Сейчас, когда в его руках была сосредоточена такая власть, что еще немного – и раздавит, Филипп одного хотел: бросить все к чертям собачьим, схватить Виту и сына в охапку и увезти далеко-далеко, где никто не знает, кто они, где нет ни следа прошлой жизни. И не быть уже ни Хароном, ни Дьяволом, похоронить их и памятник сверху поставить над безымянной могилой. Остаться мужем и отцом. Все время посвящая семье, баловать их, нежить, укрывать любовью, как теплым пледом. Провел по лицу, прогоняя грезы. Не пледом он их укроет, а саваном, если решит все бросить. Не бросают так просто то, чем он занимается. Прошлое, от которого сбежать хотел, настигнет и отберет все, что спасал. В крови, которую с рук смыть пытался, любимых первыми и утопит. И все же, и все же… внезапно невыносимо захотелось пожить нормальной, обычной до оскомины жизнью. Даже представил, каково это – приходить домой после рабочего дня, скажем, на заводе. Вита у плиты крутится, в халатике и тапочках, уютная такая, теплая. Темка в кроватке сидит, на руки к папке просится. И не надо думать о грузе оружия, спрятанном в контейнерах с консервированным соком, застрявшем на границе из-за того, что подкупленный чиновник с гриппом слег. О том, что две группировки миром территорию поделить не смогли и видео перестрелки в федеральные СМИ просочилось, да еще пенсионерку ранили, так что скандал разгорался, который гасить придется вливаниями купюр всех расцветок. И это не говоря о том, что так и не удалось выяснить, кто продолжает живой товар на рынок поставлять и за границу девчонок вывозить.
В ванной шипела вода. Эх, сейчас бы туда, к жене под горячие струи. Филипп довольно ухмыльнулся при мысли о том, что он женатый человек, а не седой бобыль с бесом в ребре. Но пока Вита приводит себя в порядок, надо хоть немного дела порешать. И так день потерял.
Филипп взял телефон с тумбочки. Да уж, день не проверял, а будто месяц прохлаждался.
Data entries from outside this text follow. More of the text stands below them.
Lemma world_create uuid m body s : world (Charges.create uuid m body s) = world s.
Proof.
  unfold Charges.create, Charges.validateCharge.
  by destruct (_ || _).
Qed.

Lemma step_kept s s' :
  EventLoop.step s s' -> kept (table (world s)) (table (world s')).
Proof.
  intros [s0 _|s0 i _|s0 uuid m body|s0 id m|s0 id m body|s0 id m].
  - rewrite world_tick. apply kept_refl.
  - unfold EventLoop.resume. destruct (inflight s0 !! i) as [[p|p]|]; [| |apply kept_refl].
    + pose proof (advance_kept p (world s0)) as H.
      destruct (advance p (world s0)) as [p' w']. by rewrite world_park.
    + pose proof (advance_kept p (world s0)) as H.
      destruct (advance p (world s0)) as [p' w']. by rewrite world_park.
  - rewrite world_create. apply kept_refl.
  - rewrite world_park. apply kept_refl.
  - rewrite world_park. apply kept_refl.
  - rewrite world_park. apply kept_refl.
Qed.

(** C7. Once a charge is in the store, nothing the process does later (a
    settlement being finalized, a metadata update, a capture, any
    interleaving of them) removes the row or changes its id, merchant,
    amount or currency (nor its description or creation time): status and
    metadata alone can differ. *)
Theorem persisted_charge_immutable (s s' : Process) (id : string) (r : Row) :
  EventLoop.steps s s' ->
  table (world s) !! id = Some r ->
  exists r',
    table (world s') !! id = Some r' /\
    c_id r' = c_id r /\
    c_merchant_id r' = c_merchant_id r /\
    c_amount r' = c_amount r /\
    c_currency r' = c_currency r /\
    c_description r' = c_description r /\
    c_created_at r' = c_created_at r.
Proof.
  intros Hsteps Hr.
  assert (K : kept (table (world s)) (table (world s'))).
  { clear Hr. induction Hsteps as [s|s1 s2 s3 H12 _ IH].
    - apply kept_refl.
    - eapply kept_trans; [by apply step_kept|done]. }
  exact (K id r Hr).
Qed.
Сначала просмотрел сообщения от Малюты. Брат Виты в «Пандемониуме», заперт в одной из камер, которые Мастер приготовил для своих шоу. Подробностями Филипп не интересовался. Все, что касалось художественного оформления, программы и прочего, он полностью отдал в руки Мастера. Платил, не обращая внимания на счета. Вита занималась персоналом, в основном это были девушки, освобожденные из борделя Акчурина. Те, кому некуда пойти. Сироты, одиночки, сбежавшие из дома. Почти все согласились остаться и работать в «Пандемониуме». Для них Филипп выкупил несколько квартир в новостройке рядом с клубом. Три девчонки решили помогать Виталине с центром для жертв насилия. Его сейчас достраивали, закончить должны были месяцев через девять, как раз Тема подрастет. И она сможет вплотную заняться делом, которым загорелась прошлым декабрем.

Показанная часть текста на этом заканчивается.